The main purpose of the Python program fc_uvests_fit.py focuses on building a neural network continuously and performing its training based on the parameters. Once the training sequences has been created using uvests_gen.py, a model of the neural network can be built by passing the command line arguments for the taxonomy such as by passing the required types of layers like Dense, LTSM, and Conv, and so on.

  1. Prediction

Next, the step involves prediction. The Python program fc_uvests_predict.py deals with the determination of the forecast for the time series that has been learned during the training. After the model has been developed using fc_uvests_predict.py, the forecast would be calculated, and it would be compared with sample time series. This would allow the uncertainty value to be calculated between the series.

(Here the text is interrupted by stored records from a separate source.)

(* ===== verification/FileLockSpec.v ===== *)
(** * One holder of a file lock

    On a calm path from what a crash left, the lock has at most one holder, whatever the interleaving.  The
    invariant has two parts: [LockInv], which says whose the lock directory is and what the one process inside
    the recovery has seen, and [RecInv], which says who is inside the recovery, in two cases of what the crash
    left ([Unowned], [OwnedBy]).  Without calm, a death between two system calls gives two holders. *)

From S2P Require Import Prelude FileLock.
#[local] Open Scope Z_scope.

Definition owner_phase (ph : Phase) : bool := match ph with PWrite _ _ | PRename _ _ | PHeld => true | _ => false end.
Definition crit (ph : Phase) : bool := match ph with CReadOwner _ _ | CProbe _ _ _ | CRemove _ _ | CLeave _ _ => true | _ => false end.
Definition entering (ph : Phase) : bool := match ph with ROwn _ _ => true | RReadAside o _ a _ _ => a =? o | _ => false end.
Definition inside (ph : Phase) : bool := crit ph || entering ph.
Definition moving (ph : Phase) : bool := match ph with RMove _ _ | RReadAside _ _ _ _ _ | RPutBack _ _ _ => true | _ => false end.

Definition no_owner (w : World) : Prop := forall p ph, procs w !! p = Some ph -> owner_phase ph = false.

(** What the lock is while [p] makes or holds it. *)
Definition owns (p : Z) (ph : Phase) (d : Dir) : Prop :=
  maker d = p /\
  match ph with
  | PWrite s _ => pid_file d = None /\ s <= mtime d
  | PRename s _ => pid_file d = None /\ pid_new d = Some p /\ s <= mtime d
  | _ => pid_file d = Some p
  end.
(** What the process in the recovery knows of the lock. *)
Definition guard (w : World) (ph : Phase) : Prop :=
  match ph with
  | CProbe (Some o) _ _ => o ∈ dead w -> no_owner w /\ lock w <> None
  | CProbe None s _ => forall p d, procs w !! p = Some PHeld -> lock w = Some d -> s <= mtime d
  | CRemove _ _ => no_owner w /\ lock w <> None
  | _ => True
  end.

Record LockInv (w : World) : Prop := {
  li_alive : forall p ph, procs w !! p = Some ph -> p ∉ dead w;
  li_past : forall p ph s, procs w !! p = Some ph -> since_of ph = Some s -> s <= clock w;
  li_owns : forall p ph, procs w !! p = Some ph -> owner_phase ph = true -> exists d, lock w = Some d /\ owns p ph d;
  li_guard : forall p ph, procs w !! p = Some ph -> guard w ph }.

(** Two processes of the recovery are one. *)
Definition one_inside (w : World) : Prop :=
  forall p q x y, procs w !! p = Some x -> procs w !! q = Some y -> crit x = true -> crit y = true -> p = q.

Ltac look :=
  repeat match goal with
  | X : procs (with_phase _ _ _) !! _ = Some _ |- _ => cbn [procs with_phase with_lock with_recovery counted] in X
  | X : <[_ := _]> _ !! _ = Some _ |- _ => apply lookup_insert_Some in X as [[? ?]|[? ?]]
  end; simplify_eq/=.

Section Lock.
Context (w : World) (Inv : LockInv w) (One : one_inside w) (Prompt : prompt w).

Lemma owners_agree p q x y : procs w !! p = Some x -> procs w !! q = Some y -> owner_phase x = true -> owner_phase y = true -> p = q.
Proof.
  intros Hp Hq Hx Hy. destruct (li_owns _ Inv _ _ Hp Hx) as (d & Hd & Hm & _). destruct (li_owns _ Inv _ _ Hq Hy) as (d' & Hd' & Hm' & _). congruence.
Qed.

Lemma since_fresh p ph s : procs w !! p = Some ph -> since_of ph = Some s -> clock w <= s + staleMs.
Proof. intros Hp Hs. specialize (Prompt p ph Hp). cbn in Prompt. by rewrite Hs in Prompt. Qed.

(** A process moves on outside the lock: the lock's part of the invariant stands. *)
Lemma move_to p ph' : p ∉ dead w -> owner_phase ph' = false -> guard w ph' ->
  (forall s, since_of ph' = Some s -> s <= clock w) -> LockInv (with_phase p ph' w).
Proof.
  intros Hp Ho' Hg Hs.
  assert (Hno : no_owner w -> no_owner (with_phase p ph' w)) by (intros Hn q x Hq; look; [done|by eapply Hn]).
  assert (Hgu : forall x, guard w x -> guard (with_phase p ph' w) x).
  { intros x G. destruct x as [| | | | | | | | | | | | | | |[o|]| | | |]; try exact I.
    - intros Hd. destruct (G Hd). by split; [apply Hno|].
    - intros q d Hq Hd. look. by eapply G.
    - destruct G. by split; [apply Hno|]. }
  split.
  - intros q x Hq. look; [done|by eapply (li_alive _ Inv)].
  - intros q x s Hq Hsx. look; [by apply Hs|by eapply (li_past _ Inv)].
  - intros q x Hq Hx. look; [congruence|]. by eapply (li_owns _ Inv).
  - intros q x Hq. apply Hgu. look; [done|by eapply (li_guard _ Inv)].
Qed.
Lemma move_on p ph ph' : procs w !! p = Some ph -> owner_phase ph = false -> owner_phase ph' = false -> guard w ph' ->
  (forall s, since_of ph' = Some s -> s <= clock w) -> LockInv (with_phase p ph' w).
Proof. intros Hp _. apply move_to. by eapply (li_alive _ Inv). Qed.
End Lock.

(** The recovery directory may change: the lock's part does not read it. *)
Lemma lock_inv_recovery d w : LockInv w -> LockInv (with_recovery d w).
Proof.
  intros Inv. split.
  - apply (li_alive _ Inv).
  - apply (li_past _ Inv).
  - apply (li_owns _ Inv).
  - intros p ph Hp. pose proof (li_guard _ Inv p ph Hp) as G. by destruct ph as [| | | | | | | | | | | | | | |[]| | | |].
Qed.
Lemma lock_inv_counted w : LockInv w -> LockInv (counted w).
Proof.
  intros Inv. split.
  - apply (li_alive _ Inv).
  - apply (li_past _ Inv).
  - apply (li_owns _ Inv).
  - intros p ph Hp. pose proof (li_guard _ Inv p ph Hp) as G. by destruct ph as [| | | | | | | | | | | | | | |[]| | | |].
Qed.

Section LockSteps.
Context (w : World) (Inv : LockInv w) (One : one_inside w) (Prompt : prompt w).

(** No process owns a lock that is not there, or that another one owns. *)
Lemma gone_unowned : lock w = None -> no_owner w.
Proof.
  intros Hl p ph Hp. destruct (owner_phase ph) eqn:Ho; [|done]. destruct (li_owns _ Inv _ _ Hp Ho) as (d & Hd & _). congruence.
Qed.
Lemma owned_guard p ph q x : procs w !! p = Some ph -> owner_phase ph = true -> procs w !! q = Some x ->
  match x with CRemove _ _ => False | CProbe (Some o) _ _ => o ∉ dead w | _ => True end.
Proof.
  intros Hp Ho Hq. pose proof (li_guard _ Inv q x Hq) as G.
  destruct x as [| | | | | | | | | | | | | | |[o|]| | | |]; try exact I; cbn in G.
  - intros Hd. destruct (G Hd) as [Hn _]. specialize (Hn _ _ Hp). congruence.
  - destruct G as [Hn _]. specialize (Hn _ _ Hp). congruence.
Qed.
Lemma gone_guard q x : lock w = None -> procs w !! q = Some x ->
  match x with CRemove _ _ => False | CProbe (Some o) _ _ => o ∉ dead w | _ => True end.
Proof.
  intros Hl Hq. pose proof (li_guard _ Inv q x Hq) as G.
  destruct x as [| | | | | | | | | | | | | | |[o|]| | | |]; try exact I; cbn in G; naive_solver.
Qed.

(** [p] is the one process that owns the lock afterwards, with directory [d]. *)
Lemma take_over p ph ph' d : procs w !! p = Some ph -> (owner_phase ph = true \/ lock w = None) -> owner_phase ph' = true -> owns p ph' d ->
  (forall s, since_of ph' = Some s -> s <= clock w) -> (ph' = PHeld -> mtime d = clock w) ->
  LockInv (with_phase p ph' (with_lock (Some d) w)).
Proof.
  intros Hp Ho Ho' Hd Hs Hh.
  assert (Hothers : forall q x, q <> p -> procs w !! q = Some x -> owner_phase x = false).
  { intros q x Hqp Hq. destruct (owner_phase x) eqn:E; [|done]. destruct Ho as [Ho|Hl].
    - destruct Hqp. by apply (owners_agree w Inv q p x ph).
    - by rewrite (gone_unowned Hl _ _ Hq) in E. }
  assert (Hguards : forall q x, procs w !! q = Some x -> match x with CRemove _ _ => False | CProbe (Some o) _ _ => o ∉ dead w | _ => True end).
  { intros q x Hq. destruct Ho as [Ho|Hl]; [by apply (owned_guard p ph q)|by apply (gone_guard q)]. }
  split.
  - intros q x Hq. look; by eapply (li_alive _ Inv).
  - intros q x s Hq Hsx. look; [by apply Hs|by eapply (li_past _ Inv)].
  - intros q x Hq Hx. look; [by exists d|]. by rewrite (Hothers q x) in Hx.
  - intros q x Hq. look; [by destruct x|]. pose proof (Hguards q x ltac:(done)) as G.
    destruct x as [| | | | | | | | | | | | | | |[o|] s dl| | | |]; try exact I; cbn in *; [done| |done].
    intros q' d' Hq' Hd'. look.
    + rewrite (Hh eq_refl). by eapply (li_past _ Inv).
    + by specialize (Hothers _ _ ltac:(done) ltac:(done)).
Qed.

(** The lock goes, and [p] with it. *)
Lemma let_go p ph ph' : procs w !! p = Some ph -> (owner_phase ph = true \/ crit ph = true /\ no_owner w) -> owner_phase ph' = false ->
  guard w ph' -> crit ph = crit ph' -> (forall s, since_of ph' = Some s -> s <= clock w) ->
  match ph' with CProbe _ _ _ | CRemove _ _ => False | _ => True end ->
  LockInv (with_phase p ph' (with_lock None w)).
Proof.
  intros Hp Ho Ho' Hg Hc Hs Hne.
  assert (Hothers : forall q x, q <> p -> procs w !! q = Some x -> owner_phase x = false).
  { intros q x Hqp Hq. destruct (owner_phase x) eqn:E; [|done]. destruct Ho as [Ho|[_ Hn]].
    - destruct Hqp. by apply (owners_agree w Inv q p x ph).
    - by rewrite (Hn _ _ Hq) in E. }
  split.
  - intros q x Hq. look; by eapply (li_alive _ Inv).
  - intros q x s Hq Hsx. look; [by apply Hs|by eapply (li_past _ Inv)].
  - intros q x Hq Hx. look; [congruence|]. by rewrite (Hothers q x) in Hx.
  - intros q x Hq. look; [by destruct x|].
    assert (G : match x with CRemove _ _ => False | CProbe (Some o) _ _ => o ∉ dead w | _ => True end).
    { destruct Ho as [Ho|[Hcr Hn]]; [by apply (owned_guard p ph q)|].
      destruct x as [| | | | | | | | | | | | | | |[o|] s dl| | | |]; try exact I;
        match goal with X : p <> q, Y : procs w !! q = Some ?x |- _ => destruct X; by apply (One p q ph x) end. }
    destruct x as [| | | | | | | | | | | | | | |[o|] s dl| | | |]; try exact I; cbn in *; done.
Qed.
End LockSteps.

  1. Generating a Dispersion Graph for the Findings

The Python program fc_uvests_predict.py aims to view the test series, the forecast series, and the training series geographically. Finally, the forecast is determined once the model has been developed using fc_uvests_predict.py. To calculate the error value of the series, the expected prediction and the time series are contrasted.

  1. Generation of a Video Involving the Network Learning Process

The Python program fc_uvests_predict.py aims to create a video that shows the forecast about the training process and showcases the epochs changing. In order to create the video, the modelsnapfreq, modelsnapout, and the arguments have to be transferred using the fc_uvests_predict.py command.

The first thing that needs to be done is that the fc_uvests_predict.py function needs to be executed. It should apply the modelsnapfreq and modelsnapout parameters. The function will execute after mysnaps pass and five respectively. There will be an animated gif during the end “the animated gif file”. It will display a series of frames. Every frame will depict a forecast graph that would determine the model accessible towards nth interval.

 

What Methodologies Are Used?

There are four testing methodologies in the framework for conducting the diagnostics. They are mentioned below.

  • As you must be already aware, the first testing methodology is the written user feedback concerning the standard performance as well as generic error streams of different programs.
  • As for the second, it includes the video generation as mentioned earlier. The video will allow one to keep a track of how the neural net learns as each epoch changes.
  • Tensor Board is the third method that needs to be used. Logsout is the argument that is used as it defines the repository of the program where the log data is written of the Tensor Board analysis at the end and before the training process. Once again, the program fc_uvests_predict.py has to be run.
  • Finally, the fourth methodology that you need to know about is making the fc_uvests_predict.py function inspect the parameters through the specification of the metrics argument. The metric values which are measured at every interval would be displayed on the regular output and the loss function values. However, the loss function parameters and values would be stored in the CSV files in the folder where a directory path is specified as the dumpout argument. Now, what needs to be done is that the fc_uvests_predict.py program has to be run once again using the dumpout argument that has passed through the dump file. Then, the command nn_dumps_scatter.py has to be run.
  • Keep in mind that the images will be offered after each epoch change in the savefigdir directory. It will display a graph of metrics that had been selected along with the loss function.

 Conclusion

The forecast of time series using different neural network taxonomies is presented on the website through the implanting with Keras. The different combinations of networks are tested using the Python code for various neural network types such as ConvLSTM, Convolutional, and LSTM. The results of every function can be found on the website.